**TASK**
Exactly the lines below from the one with "rewrite Z.pow_add_r in Hd2 by lia." up to and including the one with "rewrite (Pos2Z.inj_xO p) in Hdiv." make up the answer, with nothing else added.

━━ RECORD SET

Lemma F2R_le m1 m2 e : m1 ≤ m2 → (F2R m1 e <= F2R m2 e)%R.
Proof.
  intros H%IZR_le. unfold F2R. pose proof (bpow_gt_0 e). nra.
Qed.

Lemma F2R_lt m1 m2 e : m1 < m2 → (F2R m1 e < F2R m2 e)%R.
Proof.
  intros H%IZR_lt. unfold F2R. pose proof (bpow_gt_0 e). nra.
Qed.

Lemma F2R_le_inv m1 m2 e : (F2R m1 e <= F2R m2 e)%R → m1 ≤ m2.
Proof.
  unfold F2R. intros H. apply le_IZR. pose proof (bpow_gt_0 e). nra.
Qed.

Lemma F2R_lt_inv m1 m2 e : (F2R m1 e < F2R m2 e)%R → m1 < m2.
Proof.
  unfold F2R. intros H. apply lt_IZR. pose proof (bpow_gt_0 e). nra.
Qed.
End Bpow.

(** *** The digits of a mantissa *)
Section Digits.

Lemma digits2_pos_bounds (m : positive) :
  2 ^ (Zpos (digits2_pos m) - 1) ≤ Zpos m < 2 ^ Zpos (digits2_pos m).
Proof.
  induction m as [m IH|m IH|]; simpl digits2_pos.
  - rewrite Pos2Z.inj_succ.
    replace (Z.succ (Z.pos (digits2_pos m)) - 1) with (1 + (Z.pos (digits2_pos m) - 1)) by lia.
    unfold Z.succ. rewrite (Z.add_comm _ 1), !Z.pow_add_r by lia.
    change (2 ^ 1) with 2. lia.
  - rewrite Pos2Z.inj_succ.
    replace (Z.succ (Z.pos (digits2_pos m)) - 1) with (1 + (Z.pos (digits2_pos m) - 1)) by lia.
    unfold Z.succ. rewrite (Z.add_comm _ 1), !Z.pow_add_r by lia.
    change (2 ^ 1) with 2. lia.
  - simpl. lia.
Qed.

Lemma Zdigits2_bounds (m : Z) :
  0 < m → 2 ^ (Zdigits2 m - 1) ≤ m < 2 ^ Zdigits2 m.
Proof. destruct m; try lia. intros _. apply digits2_pos_bounds. Qed.

Lemma Zdigits2_pos (m : Z) : 0 < m → 0 < Zdigits2 m.
Proof. destruct m; simpl; lia. Qed.

Lemma Zdigits2_nonneg (m : Z) : 0 ≤ Zdigits2 m.
Proof. destruct m; simpl; lia. Qed.

Lemma Zdigits2_unique (m k : Z) :
  2 ^ (k - 1) ≤ m < 2 ^ k → 0 < m → Zdigits2 m = k.
Proof.
  intros [Hlo Hhi] Hm. pose proof (Zdigits2_bounds m Hm) as [Hlo' Hhi'].
  pose proof (Zdigits2_pos m Hm).
  assert (0 < k).
  { destruct (Z_lt_le_dec 0 k); [done|]. exfalso.
    destruct (Z.eq_dec k 0) as [->|]; [simpl in Hhi; lia|].
    rewrite Z.pow_neg_r in Hhi by lia. lia. }
  destruct (Z.lt_trichotomy (Zdigits2 m) k) as [Hlt|[Heq|Hgt]]; [|done|].
  - assert (2 ^ Zdigits2 m ≤ 2 ^ (k - 1)) by (apply Z.pow_le_mono_r; lia). lia.
  - assert (2 ^ k ≤ 2 ^ (Zdigits2 m - 1)) by (apply Z.pow_le_mono_r; lia). lia.
Qed.

Lemma Zdigits2_le (m1 m2 : Z) : 0 < m1 → m1 ≤ m2 → Zdigits2 m1 ≤ Zdigits2 m2.
Proof.
  intros H1 H12. pose proof (Zdigits2_bounds m1 H1) as [Hlo1 Hhi1].
  pose proof (Zdigits2_bounds m2 ltac:(lia)) as [Hlo2 Hhi2].
  destruct (Z_lt_le_dec (Zdigits2 m2) (Zdigits2 m1)) as [Hlt|]; [|done].
  assert (2 ^ Zdigits2 m2 ≤ 2 ^ (Zdigits2 m1 - 1)) by (apply Z.pow_le_mono_r; lia).
  lia.
Qed.

Lemma Zdigits2_mul_pow2 (m k : Z) :
  0 < m → 0 ≤ k → Zdigits2 (m * 2 ^ k) = Zdigits2 m + k.
Proof.
  intros Hm Hk. pose proof (Zdigits2_bounds m Hm) as [Hlo Hhi].
  pose proof (Zdigits2_pos m Hm).
  pose proof (Z.pow_pos_nonneg 2 k ltac:(lia) Hk).
  apply Zdigits2_unique; [|nia].
  replace (Zdigits2 m + k - 1) with (Zdigits2 m - 1 + k) by lia.
  rewrite !Z.pow_add_r by lia. nia.
Qed.

Lemma Zdigits2_div_pow2 (m k : Z) :
  0 < m → 0 ≤ k → k < Zdigits2 m → Zdigits2 (m / 2 ^ k) = Zdigits2 m - k.
Proof.
  intros Hm Hk Hkd. pose proof (Zdigits2_bounds m Hm) as [Hlo Hhi].
  pose proof (Z.pow_pos_nonneg 2 k ltac:(lia) Hk) as Hp.
  assert (2 ^ (Zdigits2 m - k - 1) ≤ m / 2 ^ k).
  { apply Z.div_le_lower_bound; [done|]. rewrite <- Z.pow_add_r by lia.
    replace (k + (Zdigits2 m - k - 1)) with (Zdigits2 m - 1) by lia. done. }
  assert (m / 2 ^ k < 2 ^ (Zdigits2 m - k)).
  { apply Z.div_lt_upper_bound; [done|]. rewrite <- Z.pow_add_r by lia.
    replace (k + (Zdigits2 m - k)) with (Zdigits2 m) by lia. done. }
  assert (0 < 2 ^ (Zdigits2 m - k - 1)) by (apply Z.pow_pos_nonneg; lia).
  apply Zdigits2_unique; lia.
Qed.

Lemma Zdigits2_div_pow2_zero (m k : Z) :
  0 ≤ m → 0 ≤ k → Zdigits2 m ≤ k → m / 2 ^ k = 0.
Proof.
  intros Hm Hk Hkd. destruct (Z.eq_dec m 0) as [->|]; [by rewrite Z.div_0_l by lia|].
  pose proof (Zdigits2_bounds m ltac:(lia)) as [Hlo Hhi].
  apply Z.div_small. split; [done|].
  assert (2 ^ Zdigits2 m ≤ 2 ^ k) by (apply Z.pow_le_mono_r; lia). lia.
Qed.

(* magnitude in R *)
Lemma F2R_mag_bounds (m e : Z) :
  0 < m → (bpow (Zdigits2 m + e - 1) <= F2R m e < bpow (Zdigits2 m + e))%R.
Proof.
  intros Hm. pose proof (Zdigits2_bounds m Hm) as [Hlo Hhi].
  pose proof (Zdigits2_pos m Hm).
  apply IZR_le in Hlo. apply IZR_lt in Hhi.
  rewrite IZR_pow2 in Hlo, Hhi by lia.
  replace (Zdigits2 m + e - 1) with (Zdigits2 m - 1 + e) by lia.
  rewrite !bpow_plus. unfold F2R. pose proof (bpow_gt_0 e). nra.
Qed.
End Digits.

Lemma fexp_eq e : fexp e = Z.max (e - 53) (-1074).
Proof. reflexivity. Qed.

Section Shr.
Implicit Types (mrs : shr_record) (m e n : Z) (l : location).

Lemma shr_1_m mrs : 0 ≤ shr_m mrs → shr_m (shr_1 mrs) = shr_m mrs / 2.
Proof.
  destruct mrs as [m r s]. simpl. intros Hm. rewrite <- Z.div2_div.
  destruct m as [|[p|p|]|p]; simpl; done.
Qed.

Lemma shr_1_exact mrs :
  0 ≤ shr_m mrs → exact_record mrs → shr_m mrs / 2 * 2 = shr_m mrs →
  exact_record (shr_1 mrs).
Proof.
  destruct mrs as [m r s]. unfold exact_record. simpl. intros Hm [-> ->] Hev.
  destruct m as [|[p|p|]|p]; simpl; try done.
  all: exfalso; rewrite <- Z.div2_div in Hev; simpl in Hev; lia.
Qed.

Lemma iter_shr_1_m (p : positive) mrs :
  0 ≤ shr_m mrs →
  shr_m (SpecFloat.iter_pos shr_1 p mrs) = shr_m mrs / 2 ^ Zpos p.
Proof.
  revert mrs. induction p as [p IH|p IH|]; intros mrs Hm; simpl SpecFloat.iter_pos.
  - assert (0 ≤ shr_m (shr_1 mrs)) as H1
      by (rewrite shr_1_m by done; apply Z.div_pos; lia).
    assert (0 ≤ shr_m (SpecFloat.iter_pos shr_1 p (shr_1 mrs))) as H2
      by (rewrite IH by done; apply Z.div_pos; [done|apply Z.pow_pos_nonneg; lia]).
    rewrite IH, IH, shr_1_m by done.
    rewrite !Z.div_div by (try apply Z.pow_pos_nonneg; lia).
    f_equal. rewrite (Pos2Z.inj_xI p).
    replace (2 * Z.pos p + 1) with (1 + Z.pos p + Z.pos p) by lia.
    rewrite !Z.pow_add_r by lia. change (2 ^ 1) with 2. lia.
  - assert (0 ≤ shr_m (SpecFloat.iter_pos shr_1 p mrs)) as H2
      by (rewrite IH by done; apply Z.div_pos; [done|apply Z.pow_pos_nonneg; lia]).
    rewrite IH, IH by done.
    rewrite !Z.div_div by (try apply Z.pow_pos_nonneg; lia).
    f_equal. rewrite (Pos2Z.inj_xO p).
    replace (2 * Z.pos p) with (Z.pos p + Z.pos p) by lia.
    rewrite !Z.pow_add_r by lia. lia.
  - rewrite shr_1_m by done. done.
Qed.

Lemma div_mul_exact_split (m a b : Z) :
  0 < a → 0 < b → m / (a * b) * (a * b) = m →
  m / a * a = m ∧ m / a / b * b = m / a.
Proof.
  intros Ha Hb Hex.
  assert (m = a * (b * (m / (a * b)))) as Hm by lia.
  assert (m / a = b * (m / (a * b))) as Hq.
  { rewrite Hm at 1. rewrite Z.mul_comm, Z.div_mul by lia. done. }
  split; [lia|]. rewrite Hq. rewrite (Z.mul_comm b), Z.div_mul by lia. lia.
Qed.

Lemma iter_shr_1_exact (p : positive) mrs :
  0 ≤ shr_m mrs → exact_record mrs →
  shr_m mrs / 2 ^ Zpos p * 2 ^ Zpos p = shr_m mrs →
  exact_record (SpecFloat.iter_pos shr_1 p mrs).
Proof.
  revert mrs. induction p as [p IH|p IH|]; intros mrs Hm Hex Hdiv; simpl SpecFloat.iter_pos.
  - assert (0 < 2 ^ Z.pos p) as Hp by (apply Z.pow_pos_nonneg; lia).
    rewrite (Pos2Z.inj_xI p) in Hdiv.
    replace (2 * Z.pos p + 1) with (1 + (Z.pos p + Z.pos p)) in Hdiv by lia.
    rewrite Z.pow_add_r in Hdiv by lia. change (2 ^ 1) with 2 in Hdiv.
    apply div_mul_exact_split in Hdiv as [Hd1 Hd2];
      [|lia|apply Z.pow_pos_nonneg; lia].
    rewrite Z.pow_add_r in Hd2 by lia.
    apply div_mul_exact_split in Hd2 as [Hd2 Hd3]; [|done..].
    assert (0 ≤ shr_m (shr_1 mrs)) as H1
      by (rewrite shr_1_m by done; apply Z.div_pos; lia).
    assert (0 ≤ shr_m (SpecFloat.iter_pos shr_1 p (shr_1 mrs))) as H2
      by (rewrite iter_shr_1_m by done; apply Z.div_pos; [done|lia]).
    apply IH; [done| |].
    + apply IH; [done|by apply shr_1_exact|]. by rewrite shr_1_m.
    + rewrite iter_shr_1_m, shr_1_m by done. done.
  - assert (0 < 2 ^ Z.pos p) as Hp by (apply Z.pow_pos_nonneg; lia).
    rewrite (Pos2Z.inj_xO p) in Hdiv.
    replace (2 * Z.pos p) with (Z.pos p + Z.pos p) in Hdiv by lia.
    rewrite Z.pow_add_r in Hdiv by lia.
    apply div_mul_exact_split in Hdiv as [Hd2 Hd3]; [|done..].
    assert (0 ≤ shr_m (SpecFloat.iter_pos shr_1 p mrs)) as H2
      by (rewrite iter_shr_1_m by done; apply Z.div_pos; [done|lia]).
    apply IH; [done| |].
    + by apply IH.
    + by rewrite iter_shr_1_m.
  - apply shr_1_exact; done.
Qed.

Lemma loc_of_shr_record_of_loc m l :
  loc_of_shr_record (shr_record_of_loc m l) = l.
Proof. by destruct l as [|[]]. Qed.

Lemma shr_m_record_of_loc m l : shr_m (shr_record_of_loc m l) = m.
Proof. by destruct l as [|[]]. Qed.

Lemma exact_record_loc mrs :
  exact_record mrs ↔ loc_of_shr_record mrs = loc_Exact.
Proof.
  destruct mrs as [m [] []]; unfold exact_record; simpl; split; try done;
    intros []; done.
Qed.

(** One stage of [binary_round_aux]: the shift to the exponent of the
    format. *)
Lemma shr_fexp_spec m e l mrs' e' :
  0 ≤ m → shr_fexp prec emax m e l = (mrs', e') →
  let n := Z.max 0 (fexp (Zdigits2 m + e) - e) in
  shr_m mrs' = m / 2 ^ n
  ∧ e' = e + n
  ∧ (l = loc_Exact → m / 2 ^ n * 2 ^ n = m →
     loc_of_shr_record mrs' = loc_Exact)
  ∧ (n = 0 → loc_of_shr_record mrs' = l).
Proof.
  intros Hm. unfold shr_fexp, shr.
  destruct (fexp (Zdigits2 m + e) - e) as [|p|p] eqn:Hn; intros [= <- <-]; simpl.
  - rewrite shr_m_record_of_loc, Z.div_1_r, loc_of_shr_record_of_loc.
    split_and!; [done|lia|by intros ->|done].
  - rewrite iter_shr_1_m by (by rewrite shr_m_record_of_loc).
    rewrite shr_m_record_of_loc. split_and!; [done|done| |lia].
    intros -> Hex. apply exact_record_loc, iter_shr_1_exact.
    + by rewrite shr_m_record_of_loc.
    + done.
    + by rewrite shr_m_record_of_loc.
  - rewrite shr_m_record_of_loc, Z.div_1_r, loc_of_shr_record_of_loc.
    split_and!; [done|lia|by intros ->|done].
Qed.

Lemma round_nearest_even_cases m l :
  round_nearest_even m l = m
  ∨ (round_nearest_even m l = m + 1 ∧ l ≠ loc_Exact).
Proof.
  destruct l as [|[]]; simpl; auto.
  destruct (Z.even m); auto.
Qed.
End Shr.

(** *** Canonical representations *)
Section Canonical.
Implicit Types (m e : Z).

Lemma canonical_coarse m e : canonical m e → coarse m e.
Proof. unfold canonical, coarse. lia. Qed.

Lemma valid_finite_inv s (m : positive) e :
  valid_binary (S754_finite s m e) = true →
  canonical (Zpos m) e ∧ e ≤ 971.
Proof.
  unfold SpecFloat.valid_binary, bounded, canonical_mantissa, canonical.
  intros [H1 H2]%andb_prop. apply Z.eqb_eq in H1. apply Z.leb_le in H2.
  split; [exact H1|exact H2].
Qed.

Lemma fexp_mono a b : a ≤ b → fexp a ≤ fexp b.
Proof. rewrite !fexp_eq. lia. Qed.

(** Comparing a canonical number with one that is not finer than the
    format: the exponents decide, then the mantissas. *)
Lemma canonical_le_coarse mb eb m e :
  0 < mb → 0 < m → canonical mb eb → coarse m e →
  (F2R mb eb <= F2R m e)%R →
  eb < e ∨ (eb = e ∧ mb ≤ m).
Proof.
  unfold canonical, coarse. rewrite !fexp_eq. intros Hmb Hm Hcb Hcr Hle.
  destruct (Z.lt_trichotomy eb e) as [Hlt|[Heq|Hgt]]; [by left| |].
  - right. subst e. split; [done|]. by eapply F2R_le_inv.
  - exfalso.
    pose proof (F2R_mag_bounds mb eb Hmb) as [Hlo _].
    pose proof (F2R_mag_bounds m e Hm) as [_ Hhi].
    assert (Zdigits2 mb = 53) as Hdb by lia.
    assert (Zdigits2 m ≤ 53) as Hdm by lia.
    assert (bpow (Zdigits2 m + e) <= bpow (Zdigits2 mb + eb - 1))%R
      by (apply bpow_le; lia).
    lra.
Qed.

Lemma canonical_lt_exponent m1 e1 m2 e2 :
  0 < m1 → 0 < m2 → canonical m1 e1 → canonical m2 e2 → e1 < e2 →
  (F2R m1 e1 < F2R m2 e2)%R.
Proof.
  intros H1 H2 Hc1 Hc2 Hlt.
  destruct (Rlt_le_dec (F2R m1 e1) (F2R m2 e2)) as [|Hle]; [done|].
  destruct (canonical_le_coarse m2 e2 m1 e1) as [|[]];
    auto using canonical_coarse; lia.
Qed.
End Canonical.

(** *** Comparisons of positive finite numbers *)
Section ComparePositive.

Lemma SFleb_finite_pos (m1 m2 : positive) e1 e2 :
  SFleb (S754_finite false m1 e1) (S754_finite false m2 e2) = true
  ↔ e1 < e2 ∨ (e1 = e2 ∧ Zpos m1 ≤ Zpos m2).
Proof.
  unfold SFleb, SFcompare.
  destruct (Z.compare_spec e1 e2) as [Heq|Hlt|Hgt].
  - change (PosDef.Pos.compare_cont Eq m1 m2) with (Pos.compare m1 m2).
    destruct (Pos.compare_spec m1 m2) as [->|Hl|Hg]; split; try done;
      try lia; intros _; right; split; lia.
  - split; [auto|done].
  - split; [done|lia].
Qed.

Lemma SFleb_finite_neg (m1 m2 : positive) e1 e2 :
  SFleb (S754_finite true m1 e1) (S754_finite true m2 e2)
  = SFleb (S754_finite false m2 e2) (S754_finite false m1 e1).
Proof.
  unfold SFleb, SFcompare. rewrite (Z.compare_antisym e1 e2).
  destruct (e1 ?= e2); simpl; try done.
  change (PosDef.Pos.compare_cont Eq) with Pos.compare.
  rewrite (Pos.compare_antisym m1 m2). by destruct (m1 ?= m2)%positive.
Qed.
End ComparePositive.

(** *** The stages of rounding *)
Section Stage.
Implicit Types (m e n : Z).

Lemma shift_of_nonneg m e : 0 ≤ shift_of m e.
Proof. unfold shift_of. lia. Qed.

Lemma F2R_floor m e n :
  0 ≤ m → 0 ≤ n → (F2R (m / 2 ^ n) (e + n) <= F2R m e)%R.
Proof.
  intros Hm Hn. rewrite <- F2R_shift by done. apply F2R_le.
  pose proof (Z.pow_pos_nonneg 2 n ltac:(lia) Hn).
  pose proof (Z.mul_div_le m (2 ^ n) ltac:(lia)). lia.
Qed.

━━━━

**FINISHED EXERCISE**
    rewrite Z.pow_add_r in Hd2 by lia.
    apply div_mul_exact_split in Hd2 as [Hd2 Hd3]; [|done..].
    assert (0 ≤ shr_m (shr_1 mrs)) as H1
      by (rewrite shr_1_m by done; apply Z.div_pos; lia).
    assert (0 ≤ shr_m (SpecFloat.iter_pos shr_1 p (shr_1 mrs))) as H2
      by (rewrite iter_shr_1_m by done; apply Z.div_pos; [done|lia]).
    apply IH; [done| |].
    + apply IH; [done|by apply shr_1_exact|]. by rewrite shr_1_m.
    + rewrite iter_shr_1_m, shr_1_m by done. done.
  - assert (0 < 2 ^ Z.pos p) as Hp by (apply Z.pow_pos_nonneg; lia).
    rewrite (Pos2Z.inj_xO p) in Hdiv.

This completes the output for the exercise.